The relationship between modelled SO2 concentrations and high odour annoyance scores remained significant even after we controlled for age and gender (Model II, Table 6). Controlling for occupational exposure to dust (Model III, Table 6) moderately increased the influence of SO2 concentrations on high odours annoyance reporting (OR = 1.57, p-value < 0.05). Upon the inclusion of sociodemographic variables, general health status (i.e. health status, cardinal symptoms), and perception of odours, the 3rd and 4th SO2 concentrations quartiles gained strength as predictors for high odour annoyance reporting (Model IV, Table 6). Residents exposed to high SO2 concentrations were more than 4 times more likely to report high odour annoyances. However, the influence of gender was weakened (odds ratio reduced from 2.06 in the initial model to 1.71 in the final model) but remained significant. Individuals who reported more than two cardinal symptoms were more than two times more likely to report high odour annoyance. Respondents who believed that odours would adversely impact their health were more than five times more likely to report high annoyance compared to individuals who were neutral or are in disbelieve that industrial odours will impact their health (OR = 5.33, p-value < 0.001).
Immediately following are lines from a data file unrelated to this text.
Section ClientEffects.
Context `{Unicode} `{Urls}.
Context (ai : service AIRequest (option http_answer)) (extractor : service ExtractRequest (option http_answer)) (admitted : service context bool).
Context (Hai : well_behaved ai) (Hex : well_behaved extractor) (Had : well_behaved admitted).

Lemma Call_keeps f article attempt fp op input : pkeeps (Call ai f article attempt fp op input).
Proof using Hai. unfold Call. effects. Qed.
Lemma Call_closed f article attempt fp op input : closed (Call ai f article attempt fp op input).
Proof using Hai. unfold Call. effects. Qed.

Lemma admittedAttempt_keeps x c u t s m n b y : pkeeps (admittedAttempt extractor admitted x c u t s m n b y).
Proof using Hex Had. unfold admittedAttempt, extractOnce. effects. Qed.
Lemma admittedAttempt_closed x c u t s m n b y : closed (admittedAttempt extractor admitted x c u t s m n b y).
Proof using Hex Had. unfold admittedAttempt, extractOnce. effects. Qed.
#[local] Hint Resolve admittedAttempt_keeps admittedAttempt_closed : effects.

Lemma busy_rounds_keeps n c attempt r : pkeeps attempt -> pkeeps (busy_rounds n c attempt r).
Proof. intros Ha. revert r. induction n as [|n IH]; intros r; cbn [busy_rounds]; effects. Qed.
Lemma busy_rounds_closed n c attempt r : closed attempt -> closed (busy_rounds n c attempt r).
Proof. intros Ha. revert r. induction n as [|n IH]; intros r; cbn [busy_rounds]; effects. Qed.
(** ** One article *)

Definition retry_delay (p : Processor) (a : Article) : Z :=
  let first := ar_ProcessingAttempts a =? 0 in
  let delay := if first then ps_RetryInitial p else ps_RetryLater p in
  if delay <=? 0 then if first then 30 * Minute else 6 * Hour else delay.

Definition with_token (a : Article) (token : string) : Article :=
  MkArticle (ar_ID a) (ar_Title a) (ar_URL a) (ar_Content a) (ar_Summary a) (ar_SourceID a) (ar_SourceType a) (ar_SourceName a) (ar_PublishedAt a)
    (ar_SummaryProcessed a) (ar_CategoryProcessed a) (ar_AdProcessed a) (ar_IsAdvertisement a) (ar_ProcessingAttempts a) (ar_ProcessingState a)
    (ar_ImageURL a) (ar_MediaFiles a) (ar_Processed a) token.

(** The phases after the cache was asked *)
Definition work_phases (p : Processor) (f : Fence) (a : Article) (attempt : Z) (work parent : context) (pl : plan) (bilingual : bool)
    (pr : progress) : LM (string * Outcome) :=
  match needs_extraction a pl with
  | None => lift (leaving pr (reject (pg_fields pr) "smart_filter_rejected"))
  | Some needed =>
      pr ← (if needed : bool then extraction_phase p f a attempt work parent pl pr else mret pr);
      analysis_phase p f a attempt work parent pl needed bilingual pr
  end.

Definition processOne (p : Processor) (c : DuplicateCache) (parent : context) (f : Fence) (a : Article) (force preserve bilingual : bool) :
    RM (result run_error Outcome * DuplicateCache) :=
  claimed ← inspect (ClaimArticle sha256 f a (timeout p) (retry_delay p a));
  match claimed with
  | Err e => mret (Err (RunStore e), c)
  | Ok (attempt, fp, token) =>
      let a := with_token a token in
      started ← app_now;
      let work := WithTimeout parent started (timeout p) in
      match planned p a force preserve with
      | inl o => r ← inspect (finish p f a attempt fp o); mret (r, c)
      | inr pl =>
          let pr := MkProgress (pl_content pl) (pl_fields pl) fp false in
          '(duplicate, c) ← (if negb (pl_forceMode pl) && negb (sg_summary (pl_stages pl)) && (ar_ProcessingAttempts a =? 0)
                             then duplicate_gate c (pl_content pl) (ar_ID a) else mret (false, c));
          left_with ← (if duplicate : bool then mret (leaving (A:=string * Outcome) pr (reject (pg_fields pr) "smart_filter_rejected"))
                  else inspect (work_phases p f a attempt work parent pl bilingual pr));
          match left_with with
          | Ok (fp, o) | Err (Finish fp o) => r ← inspect (finish p f a attempt fp o); mret (r, c)
          | Err (Abandon e) => mret (Err e, c)
          end
      end
  end.
End Processing.

(** ** What the phases hand on and leave with *)

Section Phases.
Context `{Unicode} `{Urls} `{References} `{TextTables}.
Context (pg_lower : string -> string) (sha256 : list Z -> list Z) (shortest : spec_float -> string).
Context (ai : service AIRequest (option http_answer)) (extractor : service ExtractRequest (option http_answer)) (admitted : service context bool).
Context (time_parse : string -> string -> option Z).
Context (others : DuplicateCache -> DuplicateCache).

(** Only these columns are filled without an analysis. *)
Definition own_keys : list string := ["media_files"; "content"; "image_url"; "published_at"].
Definition own_fields (m : fields) : Prop := forall k, is_Some (m !! k) -> k ∈ own_keys.

(** An outcome of an article of which the stages [s] were done *)
Record outcome_final (s : stages) (o : Outcome) : Prop := {
  of_state : ou_State o ∈ [StateRetryWait; StateCompleted; StateRejected];
  of_completed : ou_State o = StateCompleted -> ou_Error o = "" /\ stages_done (sg_summary s) (sg_category s) (sg_ad s) (ou_Fields o);
  of_error : ou_State o <> StateCompleted -> ou_Error o <> "";
}.
Definition leave_ok (s : stages) (l : leave) : Prop := match l with Finish _ o => outcome_final s o | Abandon _ => True end.
Definition progress_ok (pr : progress) : Prop := own_fields (pg_fields pr).

Lemma own_empty : own_fields ∅.
Proof. intros k. rewrite lookup_empty. by intros []. Qed.
Lemma own_insert m k v : k ∈ own_keys -> own_fields m -> own_fields (<[k := v]> m).
Proof.
  intros Hk Hm k'. destruct (decide (k = k')) as [<-|Hn]; [done|]. rewrite lookup_insert_ne by done. apply Hm.
Qed.

Lemma final_retry s m code : code <> "" -> outcome_final s (retry_later m code).
Proof. intros Hc. split; [left|done|done]. Qed.
Lemma final_reject s m code : code <> "" -> outcome_final s (reject m code).
Proof. intros Hc. split; [right; right; left|done|done]. Qed.
Lemma final_wait s m code v : code <> "" -> outcome_final s (MkOutcome StateRetryWait m code v).
Proof. intros Hc. split; [left|done|done]. Qed.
In addition, residents who perceive that odours have not improved in the last five years were 80% more likely to report high annoyance than individuals who believed that odours related to the industrial pollution in their region have improved (OR = 1.80, p-value < 0.05). When the first order interaction effects were introduced into the model, the high SO2 concentrations quartiles maintained their influence on high odour annoyance (Model V, Table 6). The interaction effects showed that residents who are exposed to occupational dust and are reporting more than two cardinal symptoms are almost five times more likely to report high odour annoyance (OR = 4.79, p-value < 0.01). The final SO2-based model showed satisfactory goodness of fit (ρ2 = 0.21), Cox and Snell R2 (0.17), and Nagelkerke R2 (0.29) [43].
In general, NO2 and SO2 pollutions have significant influence in high odour annoyance reporting even in the context of other covariates. The overall contributory effects of the mediating variables suggest that these variables may be exacerbating the impact of pollution in self-reporting of high odour annoyance.
Table 7 shows the results from the ordinal logit model parameter estimations. These results are used to calculate the estimated exposure – response relationship in equation (1). For example, to calculate the proportion of respondents who are estimated to be annoyed by 10 ppb of NO2 concentration level, the estimated parameters values (Table 7) of the relevant threshold and location (exposure) parameter were inserted into the expression as follows:
P ( Y j | X i = 10 ) = 1 ( ( e 4.399 10 × 0.196 ) / ( 1 + e 4.399 10 × 0.196 ) ) 0.08
The result shows that about 8% of the respondents are highly annoyed at 10 ppb NO2 exposure level. Figure 5 and 6 show the exposure – response relationship for NO2 and SO2 in the Sarnia respectively. The lower curve indicates the percentage of residents expected to be highly annoyed by given exposure levels from the industries. The upper curve is cumulative percentage of respondents who are at least a little annoyed. The gray bands indicate the 95% confidence intervals of the relationships between exposure and annoyance. These figures show quite large individual variation in reporting odour annoyance at given pollution levels (Figures 5 and 6). The figures indicate that, for example, at a 20 ppb NO2 concentration levels, about 87% of respondents are at least a little annoyed while 37% of them are highly annoyed by industrial odour in their home addresses (Figure 5).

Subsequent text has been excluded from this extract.